Положения долгожданного мира между Францией и Англией уже обсуждались в рамках секретных переговоров в начале 1711 года. Основополагающее условие, если его можно так назвать, заключалось в том, что два государства будут руководствоваться негласной договоренностью, даже если она пойдет вразрез с интересами союзников. Франко-британский договор станет достаточно веским основанием, чтобы заставить союзников принять условия мирного договора. Согласно второй статье, Филипп V сможет остаться на испанском троне в обмен на ряд торговых концессий в пользу Британии в Европе и на Американском континенте. Поговаривали даже о возвращении в Англию Старого претендента при условии, что тот примет англиканство. Правда, шанс, что Джеймс Эдуард Стюарт отступится от католической веры, был так мал, что дальше разговоров дело не пошло. Тем не менее династия Стюартов все еще играла не последнюю роль в английской политике.

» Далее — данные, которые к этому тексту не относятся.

(** C3, counterexample.  The input [{'usuarios': {'ver': True}}] comes
    out of both gap-filling functions with its [usuarios] entry as it
    was: the action [crear] is still missing, so the output is not a
    complete matrix. *)
Lemma normalizar_no_completa_acciones :
  ∃ m' : gmap string json,
    Rol._validar_estructura_permisos (JObj entrada_parcial) = Ok (JObj m') ∧
    RolSerializer_12.validate_permisos (JObj entrada_parcial) = Ok (JObj m') ∧
    ¬ matriz_completa m'.
Proof.
  exists (rellenar entrada_parcial modulos).
  split; [apply validar_dict|].
  split; [rewrite validate_permisos_dict; apply validar_dict|].
  intros Hc.
  destruct (Hc "usuarios" "crear") as (acts & b & H1 & H2);
    [repeat constructor..|].
  rewrite (rellenar_conserva _ _ _ (JObj {[ "ver" := JBool true ]})) in H1
    by apply lookup_singleton_eq.
  apply (inj Some), JObj_inj in H1. subst acts.
  rewrite lookup_singleton_ne in H2 by done. congruence.
Qed.

(** C8, as the code has it.  [validate_permisos] rejects exactly the
    values that are not mappings.  A mapping is never rejected,
    whatever its leaves are: it comes back with every entry it had and
    with every module of the closed set present. *)
Theorem validate_permisos_rechaza_solo_no_dict (value : json) :
  match value with
  | JObj m =>
      ∃ m' : gmap string json,
        RolSerializer_12.validate_permisos value = Ok (JObj m') ∧
        (∀ k v, m !! k = Some v → m' !! k = Some v) ∧
        (∀ k, k ∈ modulos → is_Some (m' !! k))
  | _ =>
      RolSerializer_12.validate_permisos value
      = Raise (ValidationError
                 (JStr "Los permisos deben ser un objeto JSON válido"))
  end.
Proof.
  destruct value as [| | | | |m]; try reflexivity.
  exists (rellenar m modulos).
  split; [rewrite validate_permisos_dict; apply validar_dict|].
  split; [intros k v; apply rellenar_conserva|].
  intros k Hk. rewrite rellenar_lookup.
  destruct (m !! k); [eauto|]. rewrite bool_decide_eq_true_2; eauto.
Qed.

(** C8, counterexample.  The mapping [{'usuarios': {'ver': 'si'}}] has
    a leaf that is a string; it is not a matrix of booleans, and
    [validate_permisos] accepts it and keeps the leaf. *)
Lemma validate_permisos_acepta_hoja_no_booleana :
  es_matriz (JObj entrada_hoja_texto) = false ∧
  ∃ m' : gmap string json,
    RolSerializer_12.validate_permisos (JObj entrada_hoja_texto)
    = Ok (JObj m') ∧
    m' !! "usuarios" = Some (JObj {[ "ver" := JStr "si" ]}).
Proof.
  split; [vm_compute; reflexivity|].
  exists (rellenar entrada_hoja_texto modulos).
  split; [rewrite validate_permisos_dict; apply validar_dict|].
  apply rellenar_conserva, lookup_singleton_eq.
Qed.

(** ** The lookup of one role *)

Lemma es_matriz_lookup (m : gmap string json) (k : string) (v : json) :
  es_matriz (JObj m) = true → m !! k = Some v → es_acciones v = true.
Proof.
  unfold es_matriz. rewrite forallb_forall. intros H Hk.
  apply (H (k, v)). apply list_elem_of_In, elem_of_map_to_list. exact Hk.
Qed.

Lemma es_acciones_lookup (acts : gmap string json) (a : string) (x : json) :
  es_acciones (JObj acts) = true → acts !! a = Some x → ∃ b, x = JBool b.
Proof.
  unfold es_acciones. rewrite forallb_forall. intros H Ha.
  specialize (H (a, x)). cbn [snd] in H.
  destruct x; try (eauto; fail);
    (exfalso; apply diff_false_true, H;
     apply list_elem_of_In, elem_of_map_to_list; exact Ha).
Qed.

Lemma tiene_permiso_dict_ausente (m : gmap string json)
    (modulo accion : string) :
  m !! modulo = None → Rol.tiene_permiso (JObj m) modulo accion = Ok (JBool false).
Proof.
  intros H. unfold Rol.tiene_permiso.
  destruct (negb (truthy (JObj m))); [reflexivity|].
  unfold py_in. rewrite bool_decide_eq_false_2; [reflexivity|].
  rewrite H. by intros [? ?].
Qed.

Lemma tiene_permiso_dict_presente (m : gmap string json)
    (modulo accion : string) (v : json) :
  m !! modulo = Some v →
  Rol.tiene_permiso (JObj m) modulo accion = py_get v accion (JBool false).
Proof.
  intros H. unfold Rol.tiene_permiso.
  assert (truthy (JObj m) = true) as ->.
  { unfold truthy. destruct (Nat.eqb_spec (size m) 0) as [Hs|]; [|reflexivity].
    apply map_size_empty_iff in Hs. subst m. by rewrite lookup_empty in H. }
  cbn [negb]. unfold py_in. rewrite bool_decide_eq_true_2 by eauto.
  unfold py_getitem. rewrite H. reflexivity.
Qed.

Lemma tiene_permiso_matriz (p : json) (modulo accion : string) :
  es_matriz p = true →
  ∃ b : bool, Rol.tiene_permiso p modulo accion = Ok (JBool b) ∧
              (b = true ↔ concede p modulo accion).
Proof.
  intros Hp. destruct p as [| | | | |m]; try (simpl in Hp; congruence).
  destruct (m !! modulo) as [v|] eqn:Hm.
  - rewrite (tiene_permiso_dict_presente _ _ _ _ Hm).
    pose proof (es_matriz_lookup _ _ _ Hp Hm) as Hv.
    destruct v as [| | | | |acts]; try (simpl in Hv; congruence).
    unfold py_get. destruct (acts !! accion) as [x|] eqn:Ha.
    + destruct (es_acciones_lookup _ _ _ Hv Ha) as [b ->].
      exists b. split; [reflexivity|]. split.
      * intros ->. exists m, acts. eauto.
      * intros (m0 & acts0 & E & Hm0 & Ha0).
        apply JObj_inj in E. subst m0. rewrite Hm in Hm0.
        apply (inj Some), JObj_inj in Hm0. subst acts0.
        rewrite Ha in Ha0. apply (inj Some) in Ha0.
        exact (f_equal (λ v, match v with JBool c => c | _ => true end) Ha0).
    + exists false. split; [reflexivity|]. split; [discriminate|].
      intros (m0 & acts0 & E & Hm0 & Ha0).
      apply JObj_inj in E. subst m0. rewrite Hm in Hm0.
      apply (inj Some), JObj_inj in Hm0. subst acts0. congruence.
  - rewrite (tiene_permiso_dict_ausente _ _ _ Hm).
    exists false. split; [reflexivity|]. split; [discriminate|].
    intros (m0 & acts0 & E & Hm0 & _).
    apply JObj_inj in E. subst m0. congruence.
Qed.
(** * stockfish-components: the schedule grid and the rich-text editor

    A shallow embedding of [src/components/TimeTable.tsx] and
    [src/components/TextEditor.tsx].

    Conventions of the embedding.
    - A JavaScript string is the list of its UTF-16 code units.
    - A JavaScript number is an extended rational: a finite value, one of
      the two infinities, or NaN.  Arithmetic is exact: IEEE-754 rounding
      and the sign of zero are not represented.  Every value the schedule
      grid computes from two-digit time fields is an integer below 10^4
      before the single division, so nothing is lost before that point.
    - What the JavaScript runtime provides ([Number], case conversion) is
      an interface, [Runtime], of which a reference instance is given.
    - A method of the host document changes the host only.  The events
      that a call dispatches ([input] after [execCommand], [focus]) and
      the handlers the component has registered for them are not
      represented: a command is the sequence of calls it makes itself. *)

From Stdlib Require Import String Ascii ZArith NArith QArith Qminmax List Bool Lia.
From Stdlib Require Import Permutation.
Import ListNotations.

Local Open Scope Z_scope.

(** ** Strings *)

Definition jsstring := list N.

Definition js (s : string) : jsstring :=
  List.map N_of_ascii (list_ascii_of_string s).

Definition jsstring_eqb (a b : jsstring) : bool :=
  if list_eq_dec N.eq_dec a b then true else false.
(** X27.  A continuation row met while the current record has a days list
    and an hours list is processed without an exception; afterwards the
    record's days are the former days followed by what [parse_days] reads
    in cell 7, if that cell is not blank, and likewise for the hours and
    cell 8. *)
Theorem continuation_row_appends (key : string) (cols : row) (st : scan_state)
    (c : course) (d h : list string) :
  (10 <= List.length cols)%nat ->
  PyStr.strip (text (col cols 0)) = "" ->
  current_record st = Some key ->
  results st !! key = Some c -> days c = Some d -> hours c = Some h ->
  exists st' c',
    process_row cols st = (st', Ok tt)
    /\ results st' !! key = Some c'
    /\ days c' = Some (if PyStr.truthy (PyStr.strip (text (col cols 7)))
                       then d ++ parse_days (text (col cols 7)) else d)%list
    /\ hours c' = Some (if PyStr.truthy (PyStr.strip (text (col cols 8)))
                        then h ++ parse_hours (text (col cols 8)) else h)%list.
Proof. apply continuation_appends. Qed.

Lemma continuation_row_appends_witness :
  exists st' c',
    process_row row_B (fst (process_row row_A initial_state)) = (st', Ok tt)
    /\ results st' !! "CMPE150" = Some c'
    /\ days c' = Some ["M"; "W"; "F"]
    /\ hours c' = Some ["9"; "10"; "11"].
Proof.
  assert (H10 : (10 <= List.length row_B)%nat) by (simpl; lia).
  exact (continuation_row_appends "CMPE150" row_B
           (fst (process_row row_A initial_state))
           (record_A (Some ["M"; "W"]) (Some ["9"; "10"]) ["101"])
           ["M"; "W"] ["9"; "10"] H10 eq_refl eq_refl eq_refl eq_refl eq_refl).
Defined.

(** X28.  A continuation row whose days cell is not blank, met while the
    current record has no days list, raises [KeyError('days')] and leaves
    the results and the pointer as they were. *)
Theorem continuation_row_key_error (key : string) (cols : row)
    (st : scan_state) (c : course) :
  (10 <= List.length cols)%nat ->
  PyStr.strip (text (col cols 0)) = "" ->
  current_record st = Some key ->
  results st !! key = Some c -> days c = None ->
  PyStr.truthy (PyStr.strip (text (col cols 7))) = true ->
  process_row cols st = (st, Raise (KeyError "days")).
Proof. apply continuation_needs_days. Qed.

Lemma continuation_row_key_error_witness :
  process_row row_B (fst (process_row row_A_unscheduled initial_state))
  = (fst (process_row row_A_unscheduled initial_state), Raise (KeyError "days")).
Proof.
  assert (H10 : (10 <= List.length row_B)%nat) by (simpl; lia).
  exact (continuation_row_key_error "CMPE150" row_B
           (fst (process_row row_A_unscheduled initial_state))
           (record_A None None ["101"])
           H10 eq_refl eq_refl eq_refl eq_refl eq_refl).
Defined.

Lemma fold_departments_tabled (ps : list page) (st : scan_state) :
  fold_left (fun st p => scrape_department p st) ps st
  = fold_left (fun st p => scrape_department p st)
      (List.filter (fun p => bool_decide (is_Some (table p))) ps) st.
Proof.
  revert st. induction ps as [|p ps IH]; intros st; [reflexivity|].
  cbn [fold_left List.filter].
  destruct (table p) as [trs|] eqn:E.
  - rewrite bool_decide_eq_true_2 by eauto. cbn [fold_left]. apply IH.
  - rewrite bool_decide_eq_false_2 by (intros [? ?]; discriminate).
    assert (Hs : scrape_department p st = st)
      by (unfold scrape_department; now rewrite E).
    rewrite Hs. apply IH.
Qed.

(** X29.  A department page on which no table turns up changes nothing:
    the scrape gives the same records and the same pointer with such
    pages left out. *)
Theorem pages_without_table_are_skipped (ps : list page) :
  scrape_pages ps
  = scrape_pages (List.filter (fun p => bool_decide (is_Some (table p))) ps).
Proof. unfold scrape_pages. apply fold_departments_tabled. Qed.

End More.

(** ** Literals: what [int] and [float] accept *)

Section Literals.

Local Ltac each_char c := destruct c as [[] [] [] [] [] [] [] []].

Lemma append_assoc (a b c : string) : (a ++ b) ++ c = a ++ (b ++ c).
Proof.
  induction a as [|x a IH]; [reflexivity|].
  change ((String x a ++ b) ++ c) with (String x ((a ++ b) ++ c)).
  now rewrite IH.
Qed.

Lemma rev_app_append (s acc : string) :
  String.rev_app s acc = String.rev s ++ acc.
Proof.
  unfold String.rev. revert acc. induction s as [|c s IH]; intros acc;
    [reflexivity|].
  cbn [String.rev_app]. rewrite (IH (String c acc)), (IH (String c "")).
  now rewrite append_assoc.
Qed.

Lemma rev_append (a b : string) :
  String.rev (a ++ b) = String.rev b ++ String.rev a.
Proof.
  induction a as [|x a IH].
  - change ("" ++ b) with b. now rewrite append_empty.
  - change (String x a ++ b) with (String x (a ++ b)).
    unfold String.rev at 1 3. cbn [String.rev_app].
    rewrite !rev_app_append, IH. now rewrite append_assoc.
Qed.

Lemma blank_char_isspace (c : ascii) : Literal.blank_char c = PyNum.isspace c.
Proof. each_char c; reflexivity. Qed.

Lemma blank_append (a b : string) :
  Literal.blank (a ++ b) = Literal.blank a && Literal.blank b.
Proof.
  induction a as [|x a IH]; [reflexivity|].
  change (String x a ++ b) with (String x (a ++ b)). cbn [Literal.blank].
  now rewrite IH, andb_assoc.
Qed.

Lemma blank_rev (s : string) : Literal.blank (String.rev s) = Literal.blank s.
Proof.
  induction s as [|c s IH]; [reflexivity|].
  change (String c s) with (String c "" ++ s) at 1.
  rewrite rev_append, blank_append, IH. cbn [Literal.blank String.rev String.rev_app].
  now rewrite andb_true_r, andb_comm.
Qed.

Lemma skip_space_blank (pad x : string) :
  Literal.blank pad = true -> PyNum.skip_space (pad ++ x) = PyNum.skip_space x.
Proof.
  induction pad as [|c pad IH]; [reflexivity|]. cbn [Literal.blank].
  intros H. apply andb_prop in H as [Hc Hpad].
  change (String c pad ++ x) with (String c (pad ++ x)). cbn [PyNum.skip_space].
  rewrite <- blank_char_isspace, Hc. now apply IH.
Qed.

Lemma skip_space_split (s : string) :
  exists pad, s = pad ++ PyNum.skip_space s /\ Literal.blank pad = true.
Proof.
  induction s as [|c s (pad & Hs & Hpad)]; [now exists ""|].
  cbn [PyNum.skip_space]. destruct (PyNum.isspace c) eqn:Hc.
  - exists (String c pad). split.
    + change (String c pad ++ PyNum.skip_space s)
        with (String c (pad ++ PyNum.skip_space s)). now rewrite <- Hs.
    + cbn [Literal.blank]. now rewrite blank_char_isspace, Hc.
  - now exists "".
Qed.

Lemma spaceless_append (a b : string) :
  spaceless (a ++ b) = spaceless a && spaceless b.
Proof.
  induction a as [|x a IH]; [reflexivity|].
  change (String x a ++ b) with (String x (a ++ b)). cbn [spaceless].
  now rewrite IH, andb_assoc.
Qed.

Lemma skip_space_core (core x : string) :
  spaceless core = true -> core <> "" ->
  PyNum.skip_space (core ++ x) = core ++ x.
Proof.
  destruct core as [|c core]; [congruence|]. intros H _.
  change (String c core ++ x) with (String c (core ++ x)).
  cbn [spaceless PyNum.skip_space] in *.
  apply andb_prop in H as [Hc _]. apply negb_true_iff in Hc.
  destruct (PyNum.isspace c) eqn:E; [|reflexivity].
  apply num_space_is_space in E. congruence.
Qed.

(** Stripping takes the white space around a text without white space
    away, and takes nothing else. *)
Lemma strip_space_padded (lpad core rpad : string) :
  Literal.blank lpad = true -> Literal.blank rpad = true ->
  spaceless core = true -> core <> "" ->
  PyNum.strip_space (lpad ++ core ++ rpad) = core.
Proof.
  intros Hl Hr Hc Hne. unfold PyNum.strip_space.
  rewrite (skip_space_blank _ _ Hl), (skip_space_core _ _ Hc Hne).
  rewrite rev_append, skip_space_blank by now rewrite blank_rev.
  rewrite skip_space_spaceless.
  - apply rev_involutive.
  - unfold String.rev. now rewrite spaceless_rev_app, Hc.
Qed.

Lemma strip_space_split (s : string) :
  exists lpad rpad,
    s = lpad ++ PyNum.strip_space s ++ rpad
    /\ Literal.blank lpad = true /\ Literal.blank rpad = true.
Proof.
  unfold PyNum.strip_space.
  destruct (skip_space_split s) as (lpad & Hs & Hl).
  destruct (skip_space_split (String.rev (PyNum.skip_space s)))
    as (pad & Ht & Hpad).
  exists lpad, (String.rev pad). split; [|split; [exact Hl|]].
  - rewrite <- rev_append, <- Ht, rev_involutive. exact Hs.
  - now rewrite blank_rev.
Qed.
(* ===== verification/_CoqProject ===== *)
-Q . S2P
Prelude.v
CInt.v
Ext.v
FixedPoint.v
Interrupt.v
Threads.v
Mlfqs.v
Scheduler.v
Timer.v
Mmu.v
RunQueue.v
RoundRobin.v
RoundRobinSpec.v
Startup.v
Store.v
Cache.v
InodeDisk.v
FreeMap.v
Inode.v
File.v
InodeSpec.v
InodeLife.v
FsSample.v
Indirect.v
Filesys.v
PageDir.v
PageSpace.v
Swap.v
PageTable.v
UserFiles.v
Frame.v
FrameClock.v
Elf.v
Page.v
VmSpec.v
VmSample.v
UserCall.v
Exception.v
UserMem.v
Load.v
Process.v
Syscall.v
ProcTree.v
Rendezvous.v
ProcSteps.v
UserKernel.v
KernelLinks.v
KernelSpec.v
KernelStart.v
UserMemSpec.v
LoadSpec.v
NoPaging.v
SyscallBase.v
StackSpec.v
LoadExec.v
NoPagingSpec.v
LoadSample.v
ProcSample.v
KernelSample.v
SyscallSpec.v
SyscallBaseSpec.v
SyscallSample.v
NoPagingSample.v
Gates.v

В ноябре 1711 года Джонатан Свифт издал один из самых провокационных и успешных памфлетов «Поведение союзников» (The Conduct of the Allies), в котором заявил: «Ни один здравомыслящий человек… не может желать продолжения войны». Он обвинил олигархов-вигов в том, что они передали «искусственно раздутые богатства в виде фондов и ценных бумаг в руки тех, кто десятью годами ранее обокрал народ». Он полагал, что «так мы падем жертвой обмана со стороны Европы и станем уязвимы, как мыльные пузыри». Он обвинил Мальборо в «непомерной тяге к богатству, чему потворствуют его лучшие друзья». В конце памфлета он писал: «Мы воевали за то, чтобы уничтожить интересы общественные и возвести во главу угла интерес личный. Мы воевали за то, чтобы обогатить и прославить одну конкретную семью; чтобы обогатить ростовщиков и биржевых спекулянтов и чтобы культивировать разрушительную идеологию партии, уничтожив при этом землевладельцев как класс». Список бед, причиненных вигами, выглядел крайне внушительно.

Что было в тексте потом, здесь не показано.